#### TRY IT:
Some entries follow. Reproduce exactly the lines starting at the one with "Context (d : arm_lpae_io_pgtable)" and stopping after the one with "Context (HT : tree d m own).".

#### Saved data entries:

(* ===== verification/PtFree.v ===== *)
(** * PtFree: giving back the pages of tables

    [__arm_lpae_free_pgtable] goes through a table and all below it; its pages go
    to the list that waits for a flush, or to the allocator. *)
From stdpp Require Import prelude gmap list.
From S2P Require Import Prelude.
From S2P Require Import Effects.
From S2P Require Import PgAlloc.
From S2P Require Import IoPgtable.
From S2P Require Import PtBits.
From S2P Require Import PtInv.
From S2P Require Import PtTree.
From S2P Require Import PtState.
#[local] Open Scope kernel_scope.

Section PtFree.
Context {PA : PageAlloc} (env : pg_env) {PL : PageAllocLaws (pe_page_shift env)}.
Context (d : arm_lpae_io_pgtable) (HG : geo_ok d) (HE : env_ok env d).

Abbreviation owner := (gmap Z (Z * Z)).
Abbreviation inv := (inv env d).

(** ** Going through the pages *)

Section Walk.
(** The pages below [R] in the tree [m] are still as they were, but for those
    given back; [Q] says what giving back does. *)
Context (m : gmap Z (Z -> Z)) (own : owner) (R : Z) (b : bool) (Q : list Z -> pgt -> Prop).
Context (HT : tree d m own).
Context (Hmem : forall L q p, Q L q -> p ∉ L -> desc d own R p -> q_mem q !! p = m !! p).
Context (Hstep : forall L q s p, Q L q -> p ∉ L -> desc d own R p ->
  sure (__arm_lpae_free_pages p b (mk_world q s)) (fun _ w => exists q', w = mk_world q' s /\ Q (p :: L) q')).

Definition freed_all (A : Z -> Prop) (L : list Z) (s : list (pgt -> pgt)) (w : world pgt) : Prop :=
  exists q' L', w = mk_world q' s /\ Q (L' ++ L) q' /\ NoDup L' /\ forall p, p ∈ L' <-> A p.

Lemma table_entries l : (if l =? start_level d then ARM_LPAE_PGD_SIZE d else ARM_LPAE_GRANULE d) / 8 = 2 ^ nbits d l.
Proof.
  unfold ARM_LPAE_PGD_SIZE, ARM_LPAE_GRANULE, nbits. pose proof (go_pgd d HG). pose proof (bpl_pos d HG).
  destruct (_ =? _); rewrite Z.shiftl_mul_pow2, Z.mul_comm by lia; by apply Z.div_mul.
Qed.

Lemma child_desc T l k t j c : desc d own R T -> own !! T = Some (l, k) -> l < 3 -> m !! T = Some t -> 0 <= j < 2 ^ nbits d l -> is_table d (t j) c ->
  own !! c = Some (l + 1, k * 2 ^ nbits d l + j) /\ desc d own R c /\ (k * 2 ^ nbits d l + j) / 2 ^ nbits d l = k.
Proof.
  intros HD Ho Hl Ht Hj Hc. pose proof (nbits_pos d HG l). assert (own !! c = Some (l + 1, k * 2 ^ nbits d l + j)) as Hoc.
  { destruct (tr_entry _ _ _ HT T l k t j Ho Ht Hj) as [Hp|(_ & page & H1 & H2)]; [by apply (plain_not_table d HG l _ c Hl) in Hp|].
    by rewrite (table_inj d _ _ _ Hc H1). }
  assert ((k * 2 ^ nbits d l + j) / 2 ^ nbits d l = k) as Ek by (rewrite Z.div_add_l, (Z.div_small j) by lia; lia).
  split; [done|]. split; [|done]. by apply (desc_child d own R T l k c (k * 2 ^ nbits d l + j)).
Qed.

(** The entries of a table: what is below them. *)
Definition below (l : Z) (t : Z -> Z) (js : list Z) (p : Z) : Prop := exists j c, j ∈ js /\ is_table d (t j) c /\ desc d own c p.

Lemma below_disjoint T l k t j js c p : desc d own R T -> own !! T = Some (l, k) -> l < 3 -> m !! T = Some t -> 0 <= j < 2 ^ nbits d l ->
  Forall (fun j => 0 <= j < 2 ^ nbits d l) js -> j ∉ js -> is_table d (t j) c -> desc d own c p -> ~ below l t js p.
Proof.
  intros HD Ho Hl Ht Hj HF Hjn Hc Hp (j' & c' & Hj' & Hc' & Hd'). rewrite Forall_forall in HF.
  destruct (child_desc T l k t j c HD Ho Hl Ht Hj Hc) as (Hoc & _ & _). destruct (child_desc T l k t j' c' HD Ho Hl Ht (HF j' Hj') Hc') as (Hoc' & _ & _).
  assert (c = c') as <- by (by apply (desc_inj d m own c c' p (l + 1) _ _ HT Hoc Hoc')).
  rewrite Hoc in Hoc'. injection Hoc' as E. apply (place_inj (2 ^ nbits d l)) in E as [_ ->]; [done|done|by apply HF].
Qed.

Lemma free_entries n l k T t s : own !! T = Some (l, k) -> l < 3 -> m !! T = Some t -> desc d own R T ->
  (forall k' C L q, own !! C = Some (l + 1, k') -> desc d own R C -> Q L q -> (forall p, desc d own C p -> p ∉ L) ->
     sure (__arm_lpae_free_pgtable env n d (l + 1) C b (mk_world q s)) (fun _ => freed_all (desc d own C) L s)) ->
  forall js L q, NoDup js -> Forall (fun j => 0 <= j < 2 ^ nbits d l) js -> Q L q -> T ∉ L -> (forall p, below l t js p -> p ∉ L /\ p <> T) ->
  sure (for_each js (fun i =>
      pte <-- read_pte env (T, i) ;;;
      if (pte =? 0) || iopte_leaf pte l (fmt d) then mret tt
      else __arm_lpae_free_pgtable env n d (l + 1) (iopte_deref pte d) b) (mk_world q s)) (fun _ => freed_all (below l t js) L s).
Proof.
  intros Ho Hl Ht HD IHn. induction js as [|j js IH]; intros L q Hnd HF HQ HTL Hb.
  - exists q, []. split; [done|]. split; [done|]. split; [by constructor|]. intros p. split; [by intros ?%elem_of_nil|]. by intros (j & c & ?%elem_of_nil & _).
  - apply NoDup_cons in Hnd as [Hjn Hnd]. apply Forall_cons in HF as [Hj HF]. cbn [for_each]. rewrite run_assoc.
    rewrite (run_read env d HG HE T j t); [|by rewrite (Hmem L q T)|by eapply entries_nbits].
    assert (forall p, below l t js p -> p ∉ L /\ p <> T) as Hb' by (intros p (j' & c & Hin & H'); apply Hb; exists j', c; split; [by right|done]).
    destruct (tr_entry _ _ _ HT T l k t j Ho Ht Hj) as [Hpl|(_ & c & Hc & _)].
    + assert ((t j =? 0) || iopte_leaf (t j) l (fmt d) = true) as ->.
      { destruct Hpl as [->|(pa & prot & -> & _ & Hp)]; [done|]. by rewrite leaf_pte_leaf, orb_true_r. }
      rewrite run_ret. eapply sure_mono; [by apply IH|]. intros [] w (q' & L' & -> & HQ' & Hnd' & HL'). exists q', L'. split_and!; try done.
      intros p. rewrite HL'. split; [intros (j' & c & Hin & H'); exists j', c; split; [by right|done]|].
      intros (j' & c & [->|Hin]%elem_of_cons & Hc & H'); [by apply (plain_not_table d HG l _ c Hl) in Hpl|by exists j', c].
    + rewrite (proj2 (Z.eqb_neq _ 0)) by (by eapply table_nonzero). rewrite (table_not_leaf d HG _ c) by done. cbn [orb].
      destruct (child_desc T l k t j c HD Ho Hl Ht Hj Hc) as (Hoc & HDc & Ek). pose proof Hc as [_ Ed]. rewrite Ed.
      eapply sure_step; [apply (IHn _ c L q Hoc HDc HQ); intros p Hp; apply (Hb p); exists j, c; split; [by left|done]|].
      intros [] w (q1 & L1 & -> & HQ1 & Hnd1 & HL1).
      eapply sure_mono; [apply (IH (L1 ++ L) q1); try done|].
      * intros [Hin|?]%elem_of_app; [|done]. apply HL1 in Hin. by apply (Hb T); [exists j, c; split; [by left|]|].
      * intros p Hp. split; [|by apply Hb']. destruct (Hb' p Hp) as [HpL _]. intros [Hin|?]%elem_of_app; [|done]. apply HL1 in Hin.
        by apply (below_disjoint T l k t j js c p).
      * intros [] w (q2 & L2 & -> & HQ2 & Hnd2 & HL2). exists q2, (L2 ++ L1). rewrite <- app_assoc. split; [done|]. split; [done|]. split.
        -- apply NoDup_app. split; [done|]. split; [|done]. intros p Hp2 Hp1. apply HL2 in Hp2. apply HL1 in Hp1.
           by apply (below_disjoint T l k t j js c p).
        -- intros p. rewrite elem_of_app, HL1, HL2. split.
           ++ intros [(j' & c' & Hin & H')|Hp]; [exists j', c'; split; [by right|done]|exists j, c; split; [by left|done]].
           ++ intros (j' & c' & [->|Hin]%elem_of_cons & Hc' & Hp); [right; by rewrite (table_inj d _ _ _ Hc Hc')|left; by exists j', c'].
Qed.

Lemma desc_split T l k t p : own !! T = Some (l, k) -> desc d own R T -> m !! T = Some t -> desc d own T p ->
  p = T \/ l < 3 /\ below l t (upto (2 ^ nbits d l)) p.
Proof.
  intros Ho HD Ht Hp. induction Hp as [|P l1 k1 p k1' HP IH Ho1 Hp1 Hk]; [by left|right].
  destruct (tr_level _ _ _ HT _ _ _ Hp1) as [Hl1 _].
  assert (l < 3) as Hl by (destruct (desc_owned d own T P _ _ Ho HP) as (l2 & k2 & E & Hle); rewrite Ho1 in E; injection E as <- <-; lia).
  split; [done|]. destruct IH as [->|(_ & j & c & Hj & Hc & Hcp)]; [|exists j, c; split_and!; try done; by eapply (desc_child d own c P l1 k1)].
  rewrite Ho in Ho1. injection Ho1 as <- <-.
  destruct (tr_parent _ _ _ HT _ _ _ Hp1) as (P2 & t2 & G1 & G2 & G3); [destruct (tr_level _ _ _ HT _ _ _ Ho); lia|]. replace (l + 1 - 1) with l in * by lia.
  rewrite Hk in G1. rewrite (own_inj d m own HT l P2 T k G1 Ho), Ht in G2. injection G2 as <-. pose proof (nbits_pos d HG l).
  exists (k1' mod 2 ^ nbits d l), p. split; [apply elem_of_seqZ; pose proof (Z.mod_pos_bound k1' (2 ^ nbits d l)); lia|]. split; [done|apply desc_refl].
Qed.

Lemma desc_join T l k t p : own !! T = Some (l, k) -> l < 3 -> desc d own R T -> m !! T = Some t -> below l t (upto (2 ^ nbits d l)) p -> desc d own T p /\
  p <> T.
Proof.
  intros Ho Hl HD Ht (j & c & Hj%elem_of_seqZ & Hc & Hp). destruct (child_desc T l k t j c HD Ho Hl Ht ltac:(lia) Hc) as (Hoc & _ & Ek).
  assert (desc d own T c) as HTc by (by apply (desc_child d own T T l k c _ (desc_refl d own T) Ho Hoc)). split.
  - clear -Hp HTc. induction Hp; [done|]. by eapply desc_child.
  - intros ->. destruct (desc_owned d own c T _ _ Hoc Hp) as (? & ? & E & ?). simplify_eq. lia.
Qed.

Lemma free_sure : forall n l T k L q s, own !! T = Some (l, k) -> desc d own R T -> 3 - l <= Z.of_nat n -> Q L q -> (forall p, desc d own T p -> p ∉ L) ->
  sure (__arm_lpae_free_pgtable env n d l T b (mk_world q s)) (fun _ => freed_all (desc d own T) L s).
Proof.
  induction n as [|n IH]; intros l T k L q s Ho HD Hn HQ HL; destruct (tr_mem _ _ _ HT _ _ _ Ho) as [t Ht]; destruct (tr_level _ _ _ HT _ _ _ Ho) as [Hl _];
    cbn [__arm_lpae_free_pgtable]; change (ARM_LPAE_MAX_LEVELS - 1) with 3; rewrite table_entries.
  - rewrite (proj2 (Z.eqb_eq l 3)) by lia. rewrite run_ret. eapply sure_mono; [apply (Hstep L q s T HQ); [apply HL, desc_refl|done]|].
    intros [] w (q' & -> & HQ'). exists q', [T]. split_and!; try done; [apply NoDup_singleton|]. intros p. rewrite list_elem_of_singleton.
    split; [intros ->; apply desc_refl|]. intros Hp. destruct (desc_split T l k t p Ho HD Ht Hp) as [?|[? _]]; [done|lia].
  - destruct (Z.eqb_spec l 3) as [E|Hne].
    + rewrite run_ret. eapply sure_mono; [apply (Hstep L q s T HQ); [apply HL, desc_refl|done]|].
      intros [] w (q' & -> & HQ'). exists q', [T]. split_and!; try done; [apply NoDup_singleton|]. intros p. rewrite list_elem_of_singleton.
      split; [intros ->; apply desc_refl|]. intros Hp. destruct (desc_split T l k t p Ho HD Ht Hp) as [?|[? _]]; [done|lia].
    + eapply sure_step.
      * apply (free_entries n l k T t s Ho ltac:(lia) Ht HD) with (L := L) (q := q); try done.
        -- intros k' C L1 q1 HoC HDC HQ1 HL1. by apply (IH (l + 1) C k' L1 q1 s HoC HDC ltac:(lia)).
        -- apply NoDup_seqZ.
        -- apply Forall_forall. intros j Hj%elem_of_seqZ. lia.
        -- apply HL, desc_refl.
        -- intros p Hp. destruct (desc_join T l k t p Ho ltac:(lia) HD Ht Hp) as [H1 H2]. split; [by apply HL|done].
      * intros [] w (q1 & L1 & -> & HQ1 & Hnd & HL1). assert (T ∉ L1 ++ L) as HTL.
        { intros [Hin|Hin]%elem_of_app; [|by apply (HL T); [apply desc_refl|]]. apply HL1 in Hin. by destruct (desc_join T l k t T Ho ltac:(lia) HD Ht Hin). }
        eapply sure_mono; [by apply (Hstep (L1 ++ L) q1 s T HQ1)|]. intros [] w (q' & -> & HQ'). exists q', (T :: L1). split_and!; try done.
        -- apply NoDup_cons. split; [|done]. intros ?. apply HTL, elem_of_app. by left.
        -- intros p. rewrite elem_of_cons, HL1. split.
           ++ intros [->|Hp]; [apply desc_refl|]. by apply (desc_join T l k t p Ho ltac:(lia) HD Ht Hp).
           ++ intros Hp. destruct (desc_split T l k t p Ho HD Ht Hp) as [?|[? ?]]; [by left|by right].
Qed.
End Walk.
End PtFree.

#### SOLVED EXERCISE:
Context (d : arm_lpae_io_pgtable) (HG : geo_ok d) (HE : env_ok env d).

Abbreviation owner := (gmap Z (Z * Z)).
Abbreviation inv := (inv env d).

(** ** Going through the pages *)

Section Walk.
(** The pages below [R] in the tree [m] are still as they were, but for those
    given back; [Q] says what giving back does. *)
Context (m : gmap Z (Z -> Z)) (own : owner) (R : Z) (b : bool) (Q : list Z -> pgt -> Prop).
Context (HT : tree d m own).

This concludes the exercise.